The libraries at Cornell and Columbia universities are taking an unprecedented new step in their 2CUL partnership by integrating their technical services departments.

Thanks to a three-year, $350,000 grant from the Andrew W. Mellon Foundation, the two libraries will integrate their purchasing and licensing of library materials, such as books, e-books, e-journals and databases. The departments also provide data so that users can find and use those materials.

"This is far-reaching action on a grand scale," said Anne Kenney, Cornell's Carl A. Kroch University Librarian. "Eventually, both units will operate as part of one whole, which means that new efficiency and combined staff capabilities will enable both institutions to enhance capacity and broaden the range of services offered."

For library users, the 2CUL integration will mean better and faster access to more materials including licensed journal articles and foreign materials. When negotiating with vendors and other third parties for services and content, the technical services operation will exercise bargaining power on behalf of both research libraries.

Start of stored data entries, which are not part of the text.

(** * mcp-wordpress: configuration discovery and query routing

    A shallow embedding of the decision logic of the extension:
    - [findWordPressConfig] (utils/wp-config-finder), the upward search for
      [wp-config.php];
    - [extractConfigValue] / [parseWordPressConfig] (utils/wp-config-parser);
    - [WordPressManager] (mcp/wordpress-manager): configuration cache,
      connection handle, option readers;
    - [wordpressRequestHandler] with its intent dispatch and handlers, the
      legacy command and the completion provider (mcp/mcp-provider);
    - [executeNaturalLanguageQuery] and the query command (extension.ts).

    JavaScript strings are modelled as lists of code units restricted to the
    range 0..255 ([ascii]); the case mappings and the white-space class below
    are the ECMAScript ones on that range.  Regular expressions are embedded
    as syntax trees run by a backtracking matcher with the priorities of the
    ECMAScript matcher (greedy quantifiers, leftmost start position); a
    declarative reading of the same syntax is given next to it and the
    matcher is proved sound and complete for it.  Paths are normalised
    absolute POSIX paths, as the editor hands them over.  The file system,
    the workspace folders and the database server are explicit components
    of the state the manager's methods run in.  Each method is first given
    as a call that runs to its end with no other call in between; the
    methods of the manager and the query command are then given again with
    their awaits, as calls in progress that an event loop interleaves, and
    the two descriptions are proved to agree on calls that do not overlap. *)

From Stdlib Require Import Ascii String DecimalString List Arith Lia Bool NArith.
From Equations Require Import Equations.
Import ListNotations.
(** * Farm management portal: accounts, one-time codes and livestock records

    A shallow embedding of the account state machine, the one-time-code
    checks, the animal services and the request handlers of the portal,
    followed by the properties established about them.

    Conventions.
    - A table is the list of its rows in insertion order; [query ... .first()]
      is [find].
    - An ORM object handed to a service is the row value; a service returns
      the row as it stands after [db.session.commit()], or the row it was
      given when the commit raised and the session was rolled back.
    - [datetime] values are integers counting microseconds, [date] values are
      integers counting days.
    - The bookkeeping columns [created_at] and [updated_at] are not part of
      the rows. *)

From Stdlib Require Import ZArith List String Ascii Bool Lia.
Import ListNotations.

Open Scope Z_scope.
Open Scope string_scope.

(* ------------------------------------------------------------------ *)
(** ** Python strings *)

Module PyStr.

Definition ascii_lower (c : ascii) : ascii :=
  let n := nat_of_ascii c in
  if ((65 <=? n) && (n <=? 90))%nat then ascii_of_nat (n + 32) else c.

(** [str.lower()] on ASCII text. *)
Fixpoint lower (s : string) : string :=
  match s with
  | EmptyString => EmptyString
  | String c r => String (ascii_lower c) (lower r)
  end.

(** [str.isspace()] on one ASCII character. *)
Definition is_space (c : ascii) : bool :=
  let n := nat_of_ascii c in
  (((9 <=? n) && (n <=? 13)) || ((28 <=? n) && (n <=? 32)))%nat.

Fixpoint lstrip (s : string) : string :=
  match s with
  | EmptyString => EmptyString
  | String c r => if is_space c then lstrip r else s
  end.

Fixpoint rev_onto (s acc : string) : string :=
  match s with
  | EmptyString => acc
  | String c r => rev_onto r (String c acc)
  end.

Definition rev (s : string) : string := rev_onto s EmptyString.

Definition rstrip (s : string) : string := rev (lstrip (rev s)).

The integration will also include:

  • seeking a common library management system that integrates data and workflows;
  • establishing collaborative collection building and coordinated processing;
  • reviewing policies, practices, workflows and job responsibilities at each institution, with an eye toward reconciling them;
  • drafting best practices and guidelines; and
  • adopting a new organizational structure and culture.

Because both libraries serve high-level research institutions, their technical services work requires specialized language expertise (the 2CUL libraries collect materials in about 50 languages) as well as a range of unique content. The integration will give both libraries an enhanced pool of expertise and capacity.

Additionally, some workflows will be similar enough to support work-sharing. For example, when one campus faces a bulge or backlog in technical processing, staff at the other campus can pick up some of the work. Approximately 20 percent of library staff at Columbia and Cornell is devoted to technical services work.

The 2CUL partnership began in 2009, with an initial grant from the Mellon Foundation that allowed Cornell and Columbia libraries to join forces to address budgetary challenges and improve library efficiencies, promote innovation and meet new and emerging academic needs.

The initial grant allowed Columbia and Cornell:

  • faculty, students and staff to borrow materials from either library on-site and expedite access through intercampus loan delivery;
  • to build joint collections and sharing librarians and language expertise to expand access to more global resources in Asia, Latin America and Russia/Eastern Europe; and
  • to uncover issues for long-term preservation and access to e-journal literature; and
  • to create programs to give tailored support for Ph.D. students in the humanities.

Beyond the scope of the grants, the two libraries will advance their partnership by, for example, further integrating their collection building and mainstreaming 2CUL beyond technical services.

"Building ways to manage our two libraries' collections jointly is an essential step in integrating the collections themselves," said Bob Wolven, associate university librarian for bibliographic services and collection development at Columbia. "This partnership goes far beyond avoiding costs. It extends to changing the way we think about staffing, task and expertise distribution, and workflow design. Working together means we can use our strengths to the fullest."

Gwen Glazer is the staff writer/editor for the Cornell University Library.